An apparent pickup truck attack that killed four members of an immigrant family in Canada drew denunciations from Pakistan's prime minister on Tuesday, who called it a deliberate act of terrorism targeting Muslims. Prime Minister Imran Khan said on Twitter that Sunday's attack reveals the growing Islamophobia in western countries.
Canadian authorities said they were investigating potential terrorism charges against the 20-year-old man who was arrested in the parking lot of a nearby mall after a black pickup truck mounted a curb and struck the victims at an intersection in the Ontario city of London.
The extended family issued a statement identifying the dead as Salman Afzal, 46; his wife Madiha, 44; their daughter Yumna, 15, and a 74-year-old grandmother whose name was withheld. A hospitalized boy was identified as Fayez.

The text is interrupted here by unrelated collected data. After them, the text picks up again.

(** [s'] is [s] after seat [pos] has been recorded doing [a], moving [x]
    chips, the record carrying the size [bs]. *)
Definition recorded (pos : Position) (a : ActionType) (x : Q) (bs : option Q)
    (s s' : Engine) : Prop :=
  let i := getPlayerIndex pos in
  let p := player_at (players s) i in
  let record := mkAction pos a bs (pot (street s) + x)%Q (phase (street s)) in
  folded p = false /\
  (if moves_chips a then (0 < x)%Q /\ (x <= stack p)%Q else x = 0%Q) /\
  exists p',
    players s' = <[Z.to_nat i := p']> (players s) /\
    position p' = position p /\
    isHero p' = isHero p /\
    hasActedThisStreet p' = true /\
    folded p' = bool_decide (a = Fold) /\
    (stack p' == stack p - x)%Q /\
    (contributed p' == contributed p + x)%Q /\
    (totalContributed p' == totalContributed p + x)%Q /\
    street s'
    = mkStreet (phase (street s)) (pot (street s) + x)%Q
        (streetStartingPot (street s))
        (if aggressive a then contributed p' else currentBet (street s))
        (if aggressive a then Some i else lastAggressorIndex (street s))
        (actionsThisStreet (street s) ++ [record])
        (if aggressive a then raiseCount (street s) + 1
         else raiseCount (street s)) /\
    actions s' = actions s ++ [record] /\
    heroPosition s' = heroPosition s /\
    stackSize s' = stackSize s /\
    currentActorIndex s' = currentActorIndex s /\
    waitingForBoard s' = waitingForBoard s /\
    handResult s' = handResult s.
(** One turn of the loop of [insert_students], when nothing fails. *)
Lemma insert_students_row_inserts (w : pg_world) (l : list student) :
  connection w = Open ->
  hd None (faults (backend w)) = None ->
  students (database_of w) = Some l ->
  (forall s, In s l -> st_id s < students_id_seq (database_of w)) ->
  int4 (students_id_seq (database_of w)) = true ->
  exists n d g,
    1 <= g <= 10
    /\ fst (insert_students_row w) = Ret tt
    /\ connection (snd (insert_students_row w)) = Open
    /\ stdout (snd (insert_students_row w)) = stdout w
    /\ faults (backend (snd (insert_students_row w))) = tl (faults (backend w))
    /\ database_of (snd (insert_students_row w)) =
         Database (Some (l ++ [Student (students_id_seq (database_of w)) n d g]))
                  (scores (database_of w))
                  (students_id_seq (database_of w) + 1)
                  (uuid_source (database_of w)).
Proof.
  intros Hopen Hq Hl Hfresh Hseq.
  assert (Heq : insert_students_row w =
                execute_query pg_run INSERT_INTO_students "insert students"
                  (Some (student_tuple w)) true false
                  (set_faker_seed
                     (faker_next (faker_next (faker_next (faker_seed w)))) w))
    by reflexivity.
  rewrite Heq. clear Heq. rewrite execute_query_open by assumption.
  cbn [backend set_faker_seed]. rewrite pg_run_reaches by assumption.
  unfold database_of in *.
  set (s1 := faker_next (faker_seed w)). set (s2 := faker_next s1).
  set (s3 := faker_next s2).
  pose proof (faker_random_int_bounds 1 10 s3 ltac:(lia)) as Hg.
  exists (fstring ["Student "; str_int s1]), (693596 + s2 mod 42000),
    (1 + s3 mod (10 - 1 + 1)).
  split; [exact Hg|].
  change (pg_statement INSERT_INTO_students (Some (student_tuple w)) (tables (backend w)))
    with (insert_student (fstring ["Student "; str_int s1]) (693596 + s2 mod 42000)
            (1 + s3 mod (10 - 1 + 1)) (tables (backend w))).
  unfold insert_student. rewrite Hl.
  assert (Hg4 : int4 (1 + s3 mod (10 - 1 + 1)) = true) by (apply int4_bounds; lia).
  rewrite Hg4, Hseq. cbn [andb negb].
  rewrite (existsb_fresh st_id l _ Hfresh).
  cbn [fst snd]. unfold printed, sent, set_students.
  cbn [stdout connection backend faults tables set_stdout set_faker_seed
       students scores students_id_seq uuid_source].
  rewrite app_nil_r. repeat split; assumption.
Qed.
(** Whatever its outcome, [updateShiftType] leaves templates, versions and
    work shifts alone, and in the shift types it rewrites at most the rows
    of the given id. *)
Lemma updateShiftType_store user_id id data db :
  shift_templates (store (updateShiftType user_id id data db)) = shift_templates db
  /\ shift_template_versions (store (updateShiftType user_id id data db))
     = shift_template_versions db
  /\ work_shifts (store (updateShiftType user_id id data db)) = work_shifts db
  /\ (shift_types (store (updateShiftType user_id id data db)) = shift_types db
      \/ exists st tpl,
           find_shift_type_with_template id db = Some (st, tpl)
           /\ shift_types (store (updateShiftType user_id id data db))
              = map (fun r => if Nat.eqb (shift_type_id r) (shift_type_id st)
                              then assign_shift_type data st else r)
                    (shift_types db)).
Proof.
  destruct (find_shift_type_with_template id db) as [[st tpl]|] eqn:Hf.
  2: { unfold updateShiftType, transaction, bind, find_or_throw. rewrite Hf.
       cbn [store]. auto. }
  destruct (Nat.eqb (tpl_owner_user_id tpl) user_id) eqn:Howner.
  2: { unfold updateShiftType, transaction, bind, find_or_throw. rewrite Hf, Howner.
       cbn [store negb]. auto. }
  apply Nat.eqb_eq in Howner.
  destruct (save_shift_type_assigned_or_refused data st db) as [Hsave | Hsave].
  2: { rewrite (updateShiftType_refused _ _ _ _ _ _ Hf Howner Hsave).
       cbn [store]. auto. }
  destruct (find_latest_version (template_id tpl) db) as [v|] eqn:Hv.
  2: { unfold updateShiftType, transaction, bind, find_or_throw, getCurrentVersion.
       rewrite Hf, Howner, Nat.eqb_refl. cbn [negb]. rewrite Hsave, Hv.
       cbn [store]. auto. }
  rewrite (updateShiftType_run_from _ _ data _ _ _ _ Hf Howner Hv Hsave).
  destruct (update_times_frame id v data (find_schedule id (template_version_id v) db)
              (after_step_2 data st db))
    as (db1 & [e | [[start_t end_t] time_info]] & -> & H1 & H2 & H3 & H4);
    cbn [store]; [auto |].
  rewrite H1, H2, H3, H4. unfold after_step_2.
  cbn [set_shift_types shift_templates shift_template_versions shift_types work_shifts].
  repeat split. right. exists st, tpl. auto.
Qed.

Lemma deleteShiftType_inversion now user_id id db r :
  result (deleteShiftType now user_id id db) = inr r ->
  exists st tpl,
    find_shift_type_with_template id db = Some (st, tpl)
    /\ tpl_owner_user_id tpl = user_id
    /\ r = (id, now)
    /\ store (deleteShiftType now user_id id db)
       = set_shift_types
           (map (fun r => if Nat.eqb (shift_type_id r) id
                          then with_deleted_at st now else r)) db.
Proof.
  intros H.
  destruct (find_shift_type_with_template id db) as [[st tpl]|] eqn:Hf.
  2: { unfold deleteShiftType, transaction, bind, find_or_throw in H.
       rewrite Hf in H. discriminate. }
  destruct (Nat.eqb (tpl_owner_user_id tpl) user_id) eqn:Howner.
  2: { unfold deleteShiftType, transaction, bind, find_or_throw in H.
       rewrite Hf, Howner in H. discriminate. }
  apply Nat.eqb_eq in Howner.
  destruct (find_shift_type_with_template_some _ _ _ _ Hf) as (_ & Hid & _).
  exists st, tpl. split; [reflexivity |]. split; [exact Howner |].
  revert H. unfold deleteShiftType, transaction, bind, find_or_throw, query.
  rewrite Hf, Howner, Nat.eqb_refl. cbn [negb].
  destruct (0 <? Z.of_nat (List.length (schedule_ids_of id db))).
  - destruct (find_live_reference_in (schedule_ids_of id db) db).
    + discriminate.
    + unfold ret. rewrite save_shift_type_same_columns by reflexivity.
      cbn. rewrite Hid. intros H. injection H as <-. auto.
  - unfold ret. rewrite save_shift_type_same_columns by reflexivity.
    cbn. rewrite Hid. intros H. injection H as <-. auto.
Qed.

Lemma filter_length_map_same {A} (p : A -> bool) (f : A -> A) (xs : list A) :
  (forall x, In x xs -> p (f x) = p x) ->
  List.length (filter p (map f xs)) = List.length (filter p xs).
Proof.
  induction xs as [|x rest IH]; cbn [map filter]; intros Hall.
  - reflexivity.
  - rewrite (Hall x (or_introl eq_refl)).
    destruct (p x); cbn [List.length]; rewrite IH; auto;
      intros y Hy; apply Hall; now right.
Qed.

Lemma filter_length_map_le {A} (p : A -> bool) (f : A -> A) (xs : list A) :
  (forall x, In x xs -> p (f x) = true -> p x = true) ->
  (List.length (filter p (map f xs)) <= List.length (filter p xs))%nat.
Proof.
  induction xs as [|x rest IH]; cbn [map filter]; intros Hall.
  - lia.
  - assert (IH' := IH (fun y Hy => Hall y (or_intror Hy))).
    destruct (p (f x)) eqn:Hfx.
    + rewrite (Hall x (or_introl eq_refl) Hfx). cbn [List.length]. lia.
    + destruct (p x); cbn [List.length]; lia.
Qed.

Lemma map_id_replace (id : nat) (st' : ShiftType) (rows : list ShiftType) :
  shift_type_id st' = id ->
  map shift_type_id
      (map (fun r => if Nat.eqb (shift_type_id r) id then st' else r) rows)
  = map shift_type_id rows.
Proof.
  intros Hid. rewrite map_map. apply map_ext. intros r.
  destruct (Nat.eqb (shift_type_id r) id) eqn:E; [| reflexivity].
  apply Nat.eqb_eq in E. congruence.
Qed.

(** X12: the limit of ten live shift types per template is never passed: when
    no template is above it and the ids of the shift types are unique, the
    same holds after [createShiftType], [updateShiftType] and
    [deleteShiftType], whatever their arguments and their outcome. *)
Theorem registry_keeps_capacity now user_id id data upd db :
  NoDup (map shift_type_id (shift_types db)) ->
  within_capacity db ->
  (NoDup (map shift_type_id (shift_types (store (createShiftType user_id data db))))
   /\ within_capacity (store (createShiftType user_id data db)))
  /\ (NoDup (map shift_type_id
               (shift_types (store (updateShiftType user_id id upd db))))
      /\ within_capacity (store (updateShiftType user_id id upd db)))
  /\ (NoDup (map shift_type_id
               (shift_types (store (deleteShiftType now user_id id db))))
      /\ within_capacity (store (deleteShiftType now user_id id db))).
Proof.
  intros Hpk Hcap. split; [| split].
  - (* createShiftType *)
    destruct (result (createShiftType user_id data db)) as [e | view] eqn:Hres.
    { unfold createShiftType in Hres |- *.
      rewrite (transaction_failure_store _ _ _ Hres). auto. }
    destruct (createShiftType_success _ _ _ _ Hres)
      as (tpl & v & held_start & held_end & Ht & Hc & Hv & _ & _ & Hrun).
    rewrite Hrun. cbn [store shift_types].
    split.
    + rewrite map_app. cbn [map shift_type_id].
      apply NoDup_app; [exact Hpk | repeat constructor; intros [] |].
      intros x Hx [<- | []]. exact (fresh_uuid_not_In _ Hx).
    + intros tid. unfold count_live_shift_types. cbn [shift_types].
      rewrite filter_app, length_app. cbn [filter].
      unfold live_shift_type_of at 2. cbn [st_template_id st_deleted_at is_null].
      specialize (Hcap tid). unfold count_live_shift_types in Hcap, Hc.
      unfold MAX_SHIFT_TYPES_PER_TEMPLATE in *.
      destruct (Nat.eqb (template_id tpl) tid) eqn:E; cbn [andb List.length].
      * apply Nat.eqb_eq in E. subst tid. lia.
      * lia.
  - (* updateShiftType *)
    unfold within_capacity, count_live_shift_types in Hcap |- *.
    destruct (updateShiftType_store user_id id upd db)
      as (_ & _ & _ & [-> | (st & tpl & Hf & ->)]); [auto |].
    destruct (find_shift_type_with_template_some _ _ _ _ Hf) as (Hin & Hid & _).
    split.
    + rewrite map_id_replace by reflexivity. exact Hpk.
    + intros tid.
      rewrite filter_length_map_same; [apply Hcap |].
      intros r Hr. destruct (Nat.eqb (shift_type_id r) (shift_type_id st)) eqn:E;
        [| reflexivity].
      apply Nat.eqb_eq in E.
      rewrite (NoDup_map_eq shift_type_id _ r st Hpk Hr Hin E). reflexivity.
  - (* deleteShiftType *)
    destruct (result (deleteShiftType now user_id id db)) as [e | r] eqn:Hres.
    { unfold deleteShiftType in Hres |- *.
      rewrite (transaction_failure_store _ _ _ Hres). auto. }
    destruct (deleteShiftType_inversion _ _ _ _ _ Hres)
      as (st & tpl & Hf & _ & _ & ->).
    destruct (find_shift_type_with_template_some _ _ _ _ Hf) as (Hin & Hid & _).
    cbn [set_shift_types shift_types]. split.
    + rewrite map_id_replace by exact Hid. exact Hpk.
    + intros tid. specialize (Hcap tid). unfold count_live_shift_types in *.
      cbn [set_shift_types shift_types].
      pose proof (filter_length_map_le (live_shift_type_of tid)
                    (fun r => if Nat.eqb (shift_type_id r) id
                              then with_deleted_at st now else r)
                    (shift_types db)) as Hle.
      cbv beta in Hle.
      assert (Hmono : forall x, In x (shift_types db) ->
                live_shift_type_of tid
                  (if Nat.eqb (shift_type_id x) id then with_deleted_at st now else x)
                = true -> live_shift_type_of tid x = true).
      { intros x _. destruct (Nat.eqb (shift_type_id x) id); [| auto].
        unfold live_shift_type_of, with_deleted_at.
        cbn [st_deleted_at is_null]. rewrite andb_false_r. discriminate. }
      specialize (Hle Hmono). unfold MAX_SHIFT_TYPES_PER_TEMPLATE in *. lia.
Qed.
(** * contract_utils.py: batched pair discovery over a factory contract

    A shallow embedding of [src/contract_utils.py].  Python values are a
    small universe [pyval]; an [async def] body is a tree of effects
    ([coro]) whose nodes are the blocking web3 call, [print] and
    [asyncio.gather]; the event loop is an interleaving semantics driven by
    an explicit schedule.  The web3 library (contract binding and the remote
    call) is a parameter of the development. *)

From Stdlib Require Import List ZArith String Ascii Bool Lia Permutation.
From Stdlib Require Import Decimal DecimalString.
Import ListNotations.
Open Scope string_scope.
Open Scope Z_scope.
Open Scope list_scope.

Set Implicit Arguments.
Set Warnings "-register-all,-notation-for-abbreviation".

(** ** Exceptions *)

Inductive exn : Type :=
| ValueError (msg : string)
| TypeError (msg : string)
| KeyError (key : string)
| IndexError (msg : string)
| AttributeError (msg : string)
| AssertionError (msg : string)
| Web3Exception (msg : string)
| OtherError (cls msg : string).

(** [except Web3Exception] catches the class and its subclasses, all of
    which are the constructor [Web3Exception] here. *)
Definition is_Web3Exception (e : exn) : bool :=
  match e with
  | Web3Exception _ => true
  | _ => false
  end.

(** ** ABI literals of [Contract._get_abi] *)

Record abi_entry : Type := mk_abi
  { abi_name : string;
    abi_inputs : list string;
    abi_outputs : list string }.

Definition lower_ascii (a : ascii) : ascii :=
  let n := nat_of_ascii a in
  if andb (Nat.leb 65 n) (Nat.leb n 90) then ascii_of_nat (n + 32) else a.

Fixpoint lower (s : string) : string :=
  match s with
  | EmptyString => EmptyString
  | String a s' => String (lower_ascii a) (lower s')
  end.

Definition pair_factory_abi : list abi_entry :=
  [ mk_abi "getPair" ["address"; "address"] ["address"];
    mk_abi "allPairs" ["uint256"] ["address"];
    mk_abi "allPairsLength" [] ["uint256"] ].

Definition pair_abi : list abi_entry :=
  [ mk_abi "token0" [] ["address"];
    mk_abi "token1" [] ["address"];
    mk_abi "name" [] ["string"] ].

Definition token_abi : list abi_entry :=
  [ mk_abi "name" [] ["string"] ].

Definition _get_abi (contract_type : string) : exn + list abi_entry :=
  let t := lower contract_type in
  if existsb (String.eqb t) ["pair_factory"; "pair"; "token"] then
    if String.eqb t "pair_factory" then inr pair_factory_abi
    else if String.eqb t "pair" then inr pair_abi
    else inr token_abi
  else inl (AssertionError "contract_type should be in ['factory', 'pair', 'token']").

(** ** Generic list helpers *)

Fixpoint list_update {T : Type} (i : nat) (x : T) (l : list T) : list T :=
  match l, i with
  | [], _ => []
  | _ :: l', O => x :: l'
  | y :: l', S j => y :: list_update j x l'
  end.

Fixpoint sequence_opt {T : Type} (l : list (option T)) : option (list T) :=
  match l with
  | [] => Some []
  | None :: _ => None
  | Some x :: l' =>
      match sequence_opt l' with
      | Some xs => Some (x :: xs)
      | None => None
      end
  end.

(** The first error of a list of outcomes, in list order, or all values. *)
Fixpoint collect {E T : Type} (l : list (E + T)) : E + list T :=
  match l with
  | [] => inr []
  | inl e :: _ => inl e
  | inr x :: l' =>
      match collect l' with
      | inl e => inl e
      | inr xs => inr (x :: xs)
      end
  end.

Definition to_opt {E T : Type} (o : E + T) : option T :=
  match o with
  | inr v => Some v
  | inl _ => None
  end.

(** Sequencing of pure steps that may raise. *)
Notation "x <-! e ;; k" :=
  (match e with
   | inl err => inl err
   | inr x => k
   end) (at level 61, e at next level, right associativity).

Section World.

(** ** The web3 library, as a parameter

    [W3Contract] is the object returned by [web3.eth.contract];
    [eth_contract address abi] is that constructor, which may raise;
    [w3call c fn args] is the outcome of the expression of line 43, the
    entry [fn] of [c.functions.__dict__] applied to [args] and then
    [call()]: the decoded value, or the exception raised.  The subscript is
    evaluated first, so when [c] has no function named [fn] the outcome is
    the KeyError of that name and no call has been made. *)

Variable W3Contract : Type.

Record ETHContractFunctions : Type := mk_ETHContractFunctions
  { contract : W3Contract }.

(** ** Python values *)

Inductive pyval : Type :=
| VNone
| VInt (n : Z)
| VStr (s : string)
| VList (l : list pyval)
| VDict (d : list (string * pyval))
| VObj (o : ETHContractFunctions).

Variable eth_contract : pyval -> list abi_entry -> exn + W3Contract.
Variable w3call : W3Contract -> string -> list pyval -> exn + pyval.

Definition truthy (v : pyval) : bool :=
  match v with
  | VNone => false
  | VInt n => negb (Z.eqb n 0)
  | VStr s => negb (String.eqb s "")
  | VList l => match l with [] => false | _ => true end
  | VDict d => match d with [] => false | _ => true end
  | VObj _ => true
  end.

Definition is_None (v : pyval) : bool :=
  match v with
  | VNone => true
  | _ => false
  end.

(** ** Coroutines

    What an [async def] body does, up to its result: return, raise,
    evaluate the blocking remote-call expression of line 43, print, or
    await [asyncio.gather] of child coroutines.  Awaiting a coroutine
    directly is sequencing ([bind]). *)

Inductive event : Type :=
| EvCall (c : W3Contract) (fn : string) (args : list pyval)
| EvPrint (s : string).

(** [absent fn o]: the outcome [o] of line 43 is the KeyError of the
    subscript [functions.__dict__[fn]], raised before any function object
    is built.  [sent c fn args] is what the evaluation of line 43 adds to
    the log: the remote call, unless the name was absent. *)
Definition absent (fn : string) (o : exn + pyval) : bool :=
  match o with
  | inl (KeyError key) => String.eqb key fn
  | _ => false
  end.

Definition sent (c : W3Contract) (fn : string) (args : list pyval) : list event :=
  if absent fn (w3call c fn args) then [] else [EvCall c fn args].

Inductive coro : Type -> Type :=
| Ret {A : Type} (a : A) : coro A
| Raise {A : Type} (e : exn) : coro A
| Call {A : Type} (c : W3Contract) (fn : string) (args : list pyval)
       (k : exn + pyval -> coro A) : coro A
| PyPrint {A : Type} (s : string) (k : coro A) : coro A
| Gather {A : Type} (cs : list (coro pyval)) (k : list pyval -> coro A) : coro A.

Fixpoint bind {A B : Type} (c : coro A) : (A -> coro B) -> coro B :=
  match c in coro T return (T -> coro B) -> coro B with
  | Ret a => fun f => f a
  | Raise e => fun _ => Raise e
  | Call ct fn args k => fun f => Call ct fn args (fun o => bind (k o) f)
  | PyPrint s k => fun f => PyPrint s (bind k f)
  | Gather cs k => fun f => Gather cs (fun vs => bind (k vs) f)
  end.

(** [raise_or o k]: continue with the value of a pure step that may raise. *)
Definition raise_or {T A : Type} (o : exn + T) (k : T -> coro A) : coro A :=
  match o with
  | inl e => Raise e
  | inr v => k v
  end.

"Everyone who knew Salman and the rest of the Afzal family know the model family they were as Muslims, Canadians and Pakistanis,” the statement said. “They worked extremely hard in their fields and excelled. Their children were top students in their school and connected strongly with spiritual their identity."
Friends said the family had migrated to Canada 14 years ago. A fundraising web page said the father was a physiotherapist and cricket enthusiast and his wife was working on a Ph.D. in civil engineering at Western University in London. Their daughter was finishing ninth grade, and the grandmother was a “pillar” of the family, the page said.
The family said in its statement that the public needs to stand against hate and Islamophobia.
"This young man who committed this act of terror was influenced by a group that he associated with, and the rest of the community must take a strong stand against this, from the highest levels in our government to every member of the community,” the statement said.
Nathaniel Veltman, 20, was facing four counts of first-degree murder. Police said Veltman, a resident of London, did not know the victims.
Detective Supt. Paul Waight said police had not determined if the suspect was a member of any specific hate group. He said London police were working with federal police and prosecutors to see about potential terrorism charges. He declined to detail evidence pointing to a possible hate crime, but said the attack was planned.
Many placed flowers around a light pole and a nearby tree where the truck hopped the curb onto the sidewalk. A vigil was scheduled for Tuesday night at the mosque the family attended.
Rauf Ahmad and three friends watched the growing tribute on the corner.
“I didn’t think there was racism in Canada and I felt very safe when I came here two years ago, but I do not feel safe now,” Ahmad said. “Humanity is first, we should not care about whether someone is a Muslim, a Jew or a Christian.”
Canada is generally welcoming toward immigrants and all religions, but in 2017 a French Canadian man known for far-right, nationalist views went on a shooting rampage at a Quebec City mosque that killed six people.